## TASK GOAL
In the entries below, count every line with the word "GasLimitOverTFMGasLimit". Return only the count.

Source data
^^^^^^^^

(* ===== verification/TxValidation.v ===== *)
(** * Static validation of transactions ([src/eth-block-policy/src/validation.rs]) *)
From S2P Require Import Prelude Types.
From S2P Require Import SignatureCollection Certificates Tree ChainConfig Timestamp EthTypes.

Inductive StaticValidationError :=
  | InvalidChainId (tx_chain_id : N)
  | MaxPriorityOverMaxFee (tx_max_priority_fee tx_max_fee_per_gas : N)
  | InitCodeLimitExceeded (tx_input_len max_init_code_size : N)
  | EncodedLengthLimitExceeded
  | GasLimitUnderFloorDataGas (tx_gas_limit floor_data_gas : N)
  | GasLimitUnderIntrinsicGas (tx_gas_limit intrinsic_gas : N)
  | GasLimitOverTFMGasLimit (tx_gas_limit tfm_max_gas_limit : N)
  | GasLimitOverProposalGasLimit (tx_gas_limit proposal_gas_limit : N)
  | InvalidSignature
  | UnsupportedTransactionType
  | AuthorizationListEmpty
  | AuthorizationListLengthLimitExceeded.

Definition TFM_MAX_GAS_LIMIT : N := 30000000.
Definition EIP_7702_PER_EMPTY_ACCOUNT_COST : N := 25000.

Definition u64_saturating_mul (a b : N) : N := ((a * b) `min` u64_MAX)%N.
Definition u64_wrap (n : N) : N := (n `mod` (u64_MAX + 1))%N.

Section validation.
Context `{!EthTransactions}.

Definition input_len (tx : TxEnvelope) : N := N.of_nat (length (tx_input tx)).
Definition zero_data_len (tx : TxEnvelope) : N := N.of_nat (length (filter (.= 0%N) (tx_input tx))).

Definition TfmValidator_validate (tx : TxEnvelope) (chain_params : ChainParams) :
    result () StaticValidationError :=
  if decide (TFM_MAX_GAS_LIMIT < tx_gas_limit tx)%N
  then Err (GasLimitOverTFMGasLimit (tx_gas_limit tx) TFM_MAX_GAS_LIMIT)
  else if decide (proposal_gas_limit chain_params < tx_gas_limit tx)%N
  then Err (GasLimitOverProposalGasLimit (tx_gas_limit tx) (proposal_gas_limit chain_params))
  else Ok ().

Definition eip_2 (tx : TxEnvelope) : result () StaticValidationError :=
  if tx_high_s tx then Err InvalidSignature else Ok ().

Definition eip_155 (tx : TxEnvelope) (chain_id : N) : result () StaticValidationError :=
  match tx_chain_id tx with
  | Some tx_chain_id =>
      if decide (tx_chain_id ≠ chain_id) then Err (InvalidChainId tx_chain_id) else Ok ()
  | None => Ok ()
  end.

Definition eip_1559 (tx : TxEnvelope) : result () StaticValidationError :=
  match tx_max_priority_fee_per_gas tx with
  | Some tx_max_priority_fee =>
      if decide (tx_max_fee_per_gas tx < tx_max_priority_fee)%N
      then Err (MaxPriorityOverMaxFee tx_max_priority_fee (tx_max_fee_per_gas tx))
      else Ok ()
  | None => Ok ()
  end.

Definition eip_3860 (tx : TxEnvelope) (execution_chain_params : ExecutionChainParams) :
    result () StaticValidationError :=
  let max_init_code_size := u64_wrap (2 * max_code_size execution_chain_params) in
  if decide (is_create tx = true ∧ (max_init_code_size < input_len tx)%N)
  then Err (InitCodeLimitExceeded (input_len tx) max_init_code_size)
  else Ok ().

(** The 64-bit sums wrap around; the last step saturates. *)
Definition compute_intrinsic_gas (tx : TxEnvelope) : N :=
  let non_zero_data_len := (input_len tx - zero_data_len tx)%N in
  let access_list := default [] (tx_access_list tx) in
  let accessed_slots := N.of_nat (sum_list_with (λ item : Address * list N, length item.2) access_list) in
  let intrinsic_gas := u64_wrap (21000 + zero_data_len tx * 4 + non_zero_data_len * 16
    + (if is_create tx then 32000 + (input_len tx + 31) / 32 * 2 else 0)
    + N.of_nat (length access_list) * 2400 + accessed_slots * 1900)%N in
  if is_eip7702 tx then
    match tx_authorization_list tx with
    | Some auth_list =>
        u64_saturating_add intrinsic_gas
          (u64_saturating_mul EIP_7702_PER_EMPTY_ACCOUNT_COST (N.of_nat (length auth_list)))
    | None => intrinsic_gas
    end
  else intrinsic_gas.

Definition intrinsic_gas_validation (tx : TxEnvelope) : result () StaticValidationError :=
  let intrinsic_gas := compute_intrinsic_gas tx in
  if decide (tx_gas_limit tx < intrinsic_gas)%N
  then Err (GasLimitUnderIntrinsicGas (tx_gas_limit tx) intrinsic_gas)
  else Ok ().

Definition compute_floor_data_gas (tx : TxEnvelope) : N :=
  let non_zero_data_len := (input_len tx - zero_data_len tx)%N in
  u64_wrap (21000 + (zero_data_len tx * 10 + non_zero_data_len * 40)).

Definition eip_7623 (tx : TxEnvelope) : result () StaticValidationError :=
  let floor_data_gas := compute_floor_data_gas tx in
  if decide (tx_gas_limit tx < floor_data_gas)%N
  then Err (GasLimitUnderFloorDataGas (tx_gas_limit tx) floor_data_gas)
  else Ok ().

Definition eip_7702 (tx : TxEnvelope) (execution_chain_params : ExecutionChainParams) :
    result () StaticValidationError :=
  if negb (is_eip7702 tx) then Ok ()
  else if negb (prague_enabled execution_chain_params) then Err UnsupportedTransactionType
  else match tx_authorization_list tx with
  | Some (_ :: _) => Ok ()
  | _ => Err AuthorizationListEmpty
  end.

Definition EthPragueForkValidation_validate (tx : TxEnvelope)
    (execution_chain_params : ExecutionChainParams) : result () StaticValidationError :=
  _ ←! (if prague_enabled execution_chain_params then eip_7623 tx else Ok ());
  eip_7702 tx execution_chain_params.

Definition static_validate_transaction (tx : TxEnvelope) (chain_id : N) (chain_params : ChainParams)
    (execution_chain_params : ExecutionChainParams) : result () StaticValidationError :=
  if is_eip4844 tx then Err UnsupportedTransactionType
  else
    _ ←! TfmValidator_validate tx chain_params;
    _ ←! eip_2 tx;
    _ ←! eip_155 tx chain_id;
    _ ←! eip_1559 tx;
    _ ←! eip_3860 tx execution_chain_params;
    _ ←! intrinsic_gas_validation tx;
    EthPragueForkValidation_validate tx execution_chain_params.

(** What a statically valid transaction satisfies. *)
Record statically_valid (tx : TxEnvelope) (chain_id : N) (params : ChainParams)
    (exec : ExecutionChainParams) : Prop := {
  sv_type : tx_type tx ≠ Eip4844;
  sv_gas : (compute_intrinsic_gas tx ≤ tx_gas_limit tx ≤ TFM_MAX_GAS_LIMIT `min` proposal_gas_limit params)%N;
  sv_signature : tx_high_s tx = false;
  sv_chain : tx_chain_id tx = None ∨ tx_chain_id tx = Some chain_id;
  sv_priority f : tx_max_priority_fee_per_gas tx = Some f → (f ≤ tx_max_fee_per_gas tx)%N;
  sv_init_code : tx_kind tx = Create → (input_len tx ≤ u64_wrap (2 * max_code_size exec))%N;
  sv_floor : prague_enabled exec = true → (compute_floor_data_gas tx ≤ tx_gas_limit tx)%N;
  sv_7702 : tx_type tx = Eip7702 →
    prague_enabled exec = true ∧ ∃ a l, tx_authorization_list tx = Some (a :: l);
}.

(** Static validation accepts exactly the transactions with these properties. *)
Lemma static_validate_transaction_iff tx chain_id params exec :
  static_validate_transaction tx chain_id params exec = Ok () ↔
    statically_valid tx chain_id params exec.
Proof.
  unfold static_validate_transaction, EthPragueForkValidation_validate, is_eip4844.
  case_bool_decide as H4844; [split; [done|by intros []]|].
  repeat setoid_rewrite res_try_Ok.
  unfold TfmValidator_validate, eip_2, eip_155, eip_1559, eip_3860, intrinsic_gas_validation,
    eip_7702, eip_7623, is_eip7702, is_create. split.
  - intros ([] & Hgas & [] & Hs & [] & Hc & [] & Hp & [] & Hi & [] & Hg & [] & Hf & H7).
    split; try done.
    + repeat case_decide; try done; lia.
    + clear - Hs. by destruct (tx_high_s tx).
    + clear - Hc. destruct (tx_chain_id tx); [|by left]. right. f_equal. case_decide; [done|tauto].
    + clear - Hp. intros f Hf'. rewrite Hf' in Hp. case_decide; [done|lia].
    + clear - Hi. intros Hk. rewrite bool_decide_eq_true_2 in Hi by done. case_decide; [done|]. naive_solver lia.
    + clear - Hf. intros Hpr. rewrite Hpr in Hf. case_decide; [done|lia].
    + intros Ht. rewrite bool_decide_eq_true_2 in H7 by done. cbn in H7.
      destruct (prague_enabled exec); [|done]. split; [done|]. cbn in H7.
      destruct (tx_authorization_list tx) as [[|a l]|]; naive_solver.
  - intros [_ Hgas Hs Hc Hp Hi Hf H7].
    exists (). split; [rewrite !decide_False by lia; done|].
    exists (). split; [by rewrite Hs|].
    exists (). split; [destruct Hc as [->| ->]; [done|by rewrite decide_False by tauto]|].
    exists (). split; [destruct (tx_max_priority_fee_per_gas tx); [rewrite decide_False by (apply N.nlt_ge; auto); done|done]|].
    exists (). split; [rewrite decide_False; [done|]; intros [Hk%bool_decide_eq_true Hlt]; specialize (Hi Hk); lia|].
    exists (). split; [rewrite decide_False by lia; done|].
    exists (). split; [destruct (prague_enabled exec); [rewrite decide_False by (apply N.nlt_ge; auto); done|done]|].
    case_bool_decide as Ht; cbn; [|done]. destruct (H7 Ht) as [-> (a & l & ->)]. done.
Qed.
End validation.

^^^^^^^^

## RESULT OF THIS TASK
2